Why I hate reflection
And then you have langauges like Go, C# or Java that are statically typed. This means that a lot of the time you specify the type of things. Sometimes it can be inferred. If you try to send a string where you should use a integer it won't build or run.
Most statically typed languages have something called reflection. Some of them might use a different name. But this is the name it has in Go, Java and C#. It is basically a way to do dynamic programming in a statically typed language.
When you type statically a large part of the work can be validated during build, while dynamic typing usually rely on you actually running the code to discovering it. And reflection is the same way.
Reflection is a lot slower than statically typed code, for the simple reason that, when you provide types the compiler can do a lot of work during build time to make it fast. And most of this isn't possible when you're looking at some random piece of data. But this isn't the reason I hate it.
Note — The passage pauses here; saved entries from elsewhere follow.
(** * opensky-ts: token lifecycle and authenticated requests

    A shallow embedding of [src/opensky-api.ts] (class [OpenSkyClient] and the
    legacy function [getAccessToken]).

    Modelling choices.
    - A JavaScript string is a [string] whose characters are read as the code
      points U+0000..U+00FF.  On that range [String.prototype.trim] removes
      exactly the characters 9..13, 32 and 160, and writing a string to a file
      as UTF-8 and reading it back returns the same string.
    - [string | undefined] and [string | null] are [option string]; the
      conditions [if (x)] and [!x] on such a value are [truthy x] and
      [negb (truthy x)].
    - The client talks to its surroundings through the operations of [Op]:
      the fields of [this], the file [.access_token], the two HTTP endpoints
      and the console.  A method is a finite tree of such operations
      ([Prog]); [run] executes a whole tree, [step] one operation of it.
    - The two HTTP servers are functions of the history of events and of the
      request ([Env]); every network request, file mutation and console line
      is logged, most recent first, in the [trace] of the [World].
    - The value of [data.access_token] is a string, as the return type
      [Promise<string>] of [fetchAccessToken] declares. *)

From Stdlib Require Import String Ascii List NArith Bool Lia DecimalString.
From Stdlib Require Import DecimalPos DecimalN.
Import ListNotations.
Open Scope string_scope.
(** * MDRM explorer: the loader, the summary statistics and the detail lookup

    A shallow embedding of [create_mdrm_database.py] (the CSV normaliser
    [clean_csv_data], the loader [create_database], the aggregator
    [create_summary_stats] and [main]), of Queries 3, 4, 6 and 7 of
    [query_mdrm_database.py] and of the routes [search], [get_details]
    and [get_stats] of [mdrm_web_explorer.py], followed by the properties
    of the specification that concern them and by further properties of
    the same code.

    pandas, sqlite3 and Flask are libraries, not code of this repository.
    What the program relies on is modelled as follows:
    - the CSV reader, the date parser and the date formatters are the
      fields of the class [Pandas];
    - a data frame is the list of its columns in file order, each with its
      label, and several columns can carry one label: [df[col]] is then a
      frame, on which [pd.to_datetime] and [.str] raise, an assignment to
      [df[col]] reaches each of them, [rename] renames each of them,
      [df[cols]] selects them all, and an [INSERT] that names a column
      several times keeps the first value; a scalar is missing, a text or
      an integer;
    - the inserts of a load are one transaction, which an exception
      undoes; each of them reads [CURRENT_TIMESTAMP]; an integer outside
      64 bits cannot be bound;
    - [astype(str)] turns a missing value into the text ["nan"], as pandas
      does on object columns;
    - SQL predicates are three-valued: a comparison with NULL is unknown and
      a WHERE clause keeps the rows whose predicate is true;
    - a table is the list of its rows in the order of their keys, the
      summary table a finite map from its primary key;
    - text is a string of code points below 256;
    - [int] of Python and the order in which [ORDER BY] gives rows with
      equal keys are the fields of the class [Runtime]; a [GROUP BY]
      without [ORDER BY] gives its lines in an order that no property
      relies on;
    - [LIKE] is SQLite's own: [%] and [_] are wildcards, the letters A to Z
      match without their case, a text ends at its first NUL, and a pattern
      of more than 50000 bytes is an error;
    - an exception that a route does not catch is the status 500;
    - what the program prints is left out. *)

From Stdlib Require Import String Ascii ZArith List Bool Lia.
From Stdlib Require Import Decimal DecimalString DecimalNat.
From stdpp Require Import gmap strings list fin_maps sorting.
The reason I hate reflection is that it is always this weird set of API's that feels all different than the rest of the language. And the process is different, because you never know if it actually works before you run it. And are very careful to limit the scope of the reflection bits very carefully you can end up with slow, fragile code that is hard to test, debug and work with. Or in some cases it isn't fragile. But this huge collection of code that just makes sure you don't send it unsupported data.
Don't get me wrong. There are situations where reflection is the right (and usually the only) solution.
But if you use it to make your code shorter, you should probably find a different programming language.
I personally think that the only way to do reflection based code well, is to unit test the hell out of it.